Apparently my sonar has been so finely tuned for so long that it's on hyperdrive. My own personal PTSD. There are enough people here--with Betsy crying or Jesse taking a potty break or Roscoe coming home from a late night with friends or Logan sneaking into the kitchen for a snack or Levi launching into yet another audio book--that there's always something pinging my sonar. (Except Haley, who never wakes us, even when she really, really should.)

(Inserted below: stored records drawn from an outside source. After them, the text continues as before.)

(* ===== verification/LocalIpcThm.v ===== *)
(** * Requests over local sockets are bounded, whole and to the same user

    Every request of the desktop clients returns. On the one connection it opens it sends
    a prefix of its frame, the whole frame when it succeeds, and nothing unless the peer
    is the same user. *)

From Stdlib Require Import Strings.Byte.
From S2P Require Import Prelude Event Sink Bytes Text Desktop Budget BudgetThm Json LocalIpc.
Import Byte(byte).

(** What is assumed of the sockets. [trace] holds what was sent on each connection, in the
    order they were opened; only the last one opened is written to. A wait that timed out
    took its time, and at most [signals] interruptions are still to come. *)
Class SocketsLaws (W : Type) `{OperationsLaws W (list byte), LocalSockets W} : Type := {
  current : W → option Z;
  signals : nat;
  interrupts : W → nat;
  interrupts_bound w : (interrupts w ≤ signals)%nat;
  same : W → W → Prop := λ w w',
    onward [] w w' ∧ current w' = current w ∧ (interrupts w' ≤ interrupts w)%nat;
  now_same w : same w (op_now w).1;
  stopped_same w f : same w (op_stopped w f).1;
  open_spec w path :
    match (ls_open w path).2 with
    | Connected fd | InProgress fd =>
        onward [[]] w (ls_open w path).1 ∧ current (ls_open w path).1 = Some fd ∧
        (interrupts (ls_open w path).1 ≤ interrupts w)%nat
    | OpenFailed _ => same w (ls_open w path).1
    end;
  writable_spec w fd : same w (ls_writable w fd).1 ∧
    ((ls_writable w fd).2 = Ok false → clock w < clock (ls_writable w fd).1);
  socket_error_same w fd : same w (ls_socket_error w fd).1;
  peer_same w fd : same w (ls_peer_uid w fd).1;
  blocking_same w fd : same w (ls_blocking w fd).1;
  metadata_same w path : same w (ls_metadata w path).1;
  read_spec w fd d n : 0 < d →
    same w (ls_read w fd d n).1 ∧
    match (ls_read w fd d n).2 with
    | Moved bytes => (length bytes ≤ n)%nat
    | Again => clock w < clock (ls_read w fd d n).1
    | Interrupted => (interrupts (ls_read w fd d n).1 < interrupts w)%nat
    | TransferFailed _ => True
    end;
  write_spec w fd d bytes l x : 0 < d → current w = Some fd → trace w = l ++ [x] →
    clock w ≤ clock (ls_write w fd d bytes).1 ∧
    (∀ f, raised w f = true → raised (ls_write w fd d bytes).1 f = true) ∧
    current (ls_write w fd d bytes).1 = Some fd ∧
    (interrupts (ls_write w fd d bytes).1 ≤ interrupts w)%nat ∧
    match (ls_write w fd d bytes).2 with
    | Moved n => (n ≤ length bytes)%nat ∧ trace (ls_write w fd d bytes).1 = l ++ [x ++ take n bytes]
    | Again => trace (ls_write w fd d bytes).1 = l ++ [x] ∧ clock w < clock (ls_write w fd d bytes).1
    | Interrupted => trace (ls_write w fd d bytes).1 = l ++ [x] ∧
        (interrupts (ls_write w fd d bytes).1 < interrupts w)%nat
    | TransferFailed _ => trace (ls_write w fd d bytes).1 = l ++ [x]
    end;
}.

Section ipc.
Context {W : Type} `{SocketsLaws W, SerdeJson}.
Implicit Types (w : W) (bs : list Budget).

#[export] Instance same_preorder : PreOrder (same (W := W)).
Proof.
  split; [intros w; split_and!; [reflexivity|done|lia]|].
  intros w1 w2 w3 (Hl1 & Hc1 & Hi1) (Hl2 & Hc2 & Hi2).
  split_and!; [by transitivity w2|congruence|lia].
Qed.

(** A connection on which [x] was sent since [w0]. *)
Definition sending (fd : Z) (x : list byte) (w0 w : W) : Prop :=
  onward [x] w0 w ∧ current w = Some fd.

Lemma sending_same fd x w0 w w' : sending fd x w0 w → same w w' → sending fd x w0 w'.
Proof. intros [Ho Hc] (Hl & Hc' & _). split; [by eapply onward_later|congruence]. Qed.

(** ** The rules of the calls *)

Lemma op_wp_lift {X} (r : result DesktopError X) (Q : OSt → result DesktopError X → Prop) (s : OSt (W := W)) :
  Q s r → op_wp (op_lift r) Q s.
Proof. intros HQ. by exists s, r. Qed.

Lemma op_wp_world {X} (f : W → W * X) (Q : OSt → result DesktopError X → Prop) w bs :
  Q ((f w).1, bs) (Ok (f w).2) → op_wp (op_world f) Q (w, bs).
Proof. intros HQ. unfold op_wp, op_world. destruct (f w) as [w' x]. by exists (w', bs), (Ok x). Qed.

Lemma remaining_same w bs (Q : OSt → result DesktopError Z → Prop) :
  (∀ w' r, same w w' → (∀ rest, r = Ok rest → 0 < rest) → Q (w', bs) r) →
  op_wp remaining_budget Q (w, bs).
Proof.
  assert (∀ bs limit w, same w (least_left limit bs w).1) as Hsame.
  { clear. induction bs as [|b bs IH]; intros limit w; simpl; [reflexivity|].
    assert (same w (load_stopped w (bg_stopped b)).1) as Hs.
    { destruct (bg_stopped b); [apply stopped_same|reflexivity]. }
    destruct (load_stopped w (bg_stopped b)) as [w1 []]; [done|].
    pose proof (now_same w1) as Hn. destruct (op_now w1) as [w2 now]. simpl in *.
    transitivity w1; [done|]. transitivity w2; [done|]. apply IH. }
  intros HQ. destruct (remaining_spec w bs) as (w' & r & Hr & _ & Hpos). exists (w', bs), r.
  split; [done|]. apply HQ; [|by intros rest ->; destruct Hpos as [[? _] _]].
  specialize (Hsame bs IPC_TIMEOUT w). unfold remaining_budget in Hr.
  destruct (least_left IPC_TIMEOUT bs w) as [w1 [rest|e]]; simpl in Hsame; [|by simplify_eq].
  case_bool_decide; by simplify_eq.
Qed.

(** The slice of one transfer is positive. *)
Lemma transfer_left_wp self w bs (Q : OSt → result DesktopError Z → Prop) :
  (∀ w' r, same w w' → (∀ d, r = Ok d → 0 < d ∧ clock w < ds_deadline self) → Q (w', bs) r) →
  op_wp (transfer_left self) Q (w, bs).
Proof.
  intros HQ. apply op_wp_bind. unfold op_map_err. unfold op_wp.
  destruct (remaining_same w bs (λ s r, ∃ w', s = (w', bs) ∧ same w w' ∧ ∀ rest, r = Ok rest → 0 < rest))
    as (s1 & r1 & Hr1 & w1 & -> & Hs1 & Hpos); [by eauto|].
  rewrite Hr1. destruct r1 as [rest|e].
  2:{ eexists (w1, bs), _. split; [done|]. by apply HQ. }
  specialize (Hpos rest eq_refl). eexists (w1, bs), _. split; [done|].
  apply op_wp_bind, op_wp_world. pose proof (now_same w1) as Hs2.
  destruct (op_now w1) as [w2 now] eqn:Hn. apply now_later in Hn as [_ Hn]. simpl in *.
  assert (same w w2) as Hs by (by transitivity w1).
  destruct Hs1 as ((Hc1 & _) & _). case_bool_decide as Hz.
  - apply op_wp_fail. by apply HQ.
  - apply op_wp_ret. apply HQ; [done|]. intros d [= <-].
    unfold SLICE. change (from_millis 10) with 10000000. lia.
Qed.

My mom hasn't lived with needy youngsters for years, but she still has to sleep with earplugs to muffle her hypervigilance. Ri ght now I have the bathroom fan running to mask the sounds of mayhem from downstairs. I think I need more earplugs.

Friday, August 3, 2012

Splash Pad

First, Little Miss Polka Dot stood outside the fence watching.
 Hmmm...
 Then she walked through the gate...
 ...until she got near the water.
 Watching the kids.
 Thinking about getting wet.
 Good thing she had Haley to help.
 Sunbathers.
 Always a superhero.
 King of the Mountain.
 This picture shows two new things about our summer.
First, I decided that this summer I don't have to force the teenagers to do the same activities as the kids. Good because I don't have to feel like a mean tyrant for staging a trip to the splash pad. Bad because we miss our big boys! Second, this summer we have a new batch of cousins living nearby. So fun to have visitors!